Blood magic is really the only thing that comes to mind... using ones own blood to power spells and abilities. It helps to limit the use of it, since you can only sacrifice so much blood before you literally die. Dragon Age uses that as one form of magic, one with an extremely bad reputation (i.e. summon demons etc.)


----------



## Anders Ã„mting (Feb 14, 2013)

Ghost said:


> _Fullmetal Alchemist_ comes to mind. A few characters lose limbs, organs, or their entire bodies during failed attempts at human transmutation. I have a niggling there are others I've seen but don't remember, especially when it comes to sacrificing others or using blood.

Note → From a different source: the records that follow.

Definition start_tftp (cfg : Config) (o : options) (s : Servers) : act Servers :=
  if tftp_Enabled (s_TFTP (Services_ cfg)) then
    bind (listen s TFTP (o_network o) (p_TFTP (Ports_ cfg))) (fun _ =>
    ret (MkServers (sv_rec s) (sv_started s) (sv_closing s) (sv_bootp s) (Some (tftpServer cfg)) (sv_rsh s)))
  else ret s.

Definition start_rsh (cfg : Config) (o : options) (s : Servers) : act Servers :=
  if s_RSH (Services_ cfg) then
    bind (listen s RSH (o_network o) (p_RSH (Ports_ cfg))) (fun _ =>
    ret (MkServers (sv_rec s) (sv_started s) (sv_closing s) (sv_bootp s) (sv_tftp s) (Some (rshServer cfg o))))
  else ret s.

(** The recorder: one that was given is open already. *)
Definition start_recorder (o : options) : act bool :=
  match o_recording o with
  | Injected => bind (acquire Events) (fun _ => ret true)
  | CaptureDir =>
      bind (on_error (match a_newRecorder k with Some e => fail (NotRecorded e) | None => ret tt end) (fun e => bind (release Media) (fun _ => ret e)))
        (fun _ => bind (acquire Events) (fun _ => ret true))
  | NoCapture => ret false
  end.

(** The services that are launched, in order. *)
Definition running (s : Servers) : list service :=
  match sv_bootp s with Some _ => [BOOTP] | None => [] end ++ match sv_tftp s with Some _ => [TFTP] | None => [] end ++
  match sv_rsh s with Some _ => [RSH] | None => [] end.

Definition launch (s : Servers) : act Servers :=
  bind (if sv_rec s then note ServerStarted else ret tt) (fun _ =>
  bind (each (fun l _ => note (Launched l)) (running s) tt) (fun _ =>
  ret (MkServers (sv_rec s) (sv_rec s) (sv_closing s) (sv_bootp s) (sv_tftp s) (sv_rsh s)))).

(** [Start]. *)
Definition Start (fuel : nat) (resolver : Resolver) (cfg : Config) (o : options) : act Servers :=
  bind (buildTree Media NotBuilt BuildPanicked fuel resolver cfg) (fun _ =>
  bind (start_recorder o) (fun rec =>
  let s := MkServers rec false false None None None in
  bind (if rec then bind (or_close s (match a_writeRun k with Some e => fail (NoRun e) | None => ret tt end)) (fun _ => note WroteRun) else ret tt) (fun _ =>
  bind (start_bootp cfg o s) (fun s =>
  bind (start_tftp cfg o s) (fun s =>
  bind (start_rsh cfg o s) launch))))).

(** [runListener]: a service that stopped on its own is recorded. *)
Definition runListener (s : Servers) (l : service) (h : held resource happening) : held resource happening :=
  if sv_closing s then h else if sv_rec s then logged (ListenerExited l) h else h.
End services.

(** ** A start leaves all or nothing *)

Section starting.
Context (k : answers).

Definition events_of (s : Servers) : list resource := if sv_rec s then [Events] else [].

(** What a server that runs has open, the last opened first. *)
Definition kept (s : Servers) : list resource := reverse (sockets s) ++ events_of s ++ [Media].

Ltac opened := cbn [app h_open close_ reverse rev_append fold_left]; repeat first [rewrite without_here | rewrite without_other by done]; try done.

(** Closing gives back what was open before. *)
Lemma Close_open reason s h rest : h_open h = kept s ++ rest -> h_open (CloseWithReason k reason s h).2 = rest.
Proof.
  unfold CloseWithReason, kept, sockets, events_of, socket_of. destruct s as [rec started closing b t r]. cbn [sv_rec sv_started sv_closing sv_bootp sv_tftp sv_rsh].
  intros H. destruct b, t, r, rec, started; cbn [app fold_left close_ h_open logged snd reverse rev_append] in H |- *; rewrite H; by opened.
Qed.

(** No capture was finished between. *)
Definition unfinished (h h' : held resource happening) : Prop := forall r, FinishedCapture r ∈ h_log h' -> FinishedCapture r ∈ h_log h.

There's Harry Potter. The spell that regenerated Voldemort required bones of his father, blood of his enemy (Harry) and flesh of his servant. (Peter Pettigrew's hand.)


----------



## Feo Takahari (Feb 14, 2013)

I've heard that orcs in _The Dark Eye_ use a magic system that, at its highest levels, can grant immense power in return for the sacrifice of body parts. I'm not very familiar with that setting, though, so I can't give details.


----------



## wordwalker (Feb 14, 2013)

Or Odin, who sacrificed his eye for wisdom. (I always thought, first thing he learned was anyone who sacrifices an eye is crazy. Which proves it works.)


----------



## Saigonnus (Feb 14, 2013)

I think having a magic system based around losing limbs or body-parts is interesting, but I would think that it probably wouldn't be required for ALL spells or else you'd graduate wizarding school as JUST a torso and head.


----------



## BenGoram (Feb 17, 2013)

I think an important question to ask is _why_ such a magic system would work that way. Also, if it's a proactive price for magic it makes more sense that a magic user could use someone else's blood/pain/limbs to fuel the spell. If it's reactive it makes more sense that it must (usually) directly affect the user. Just my two cents.


----------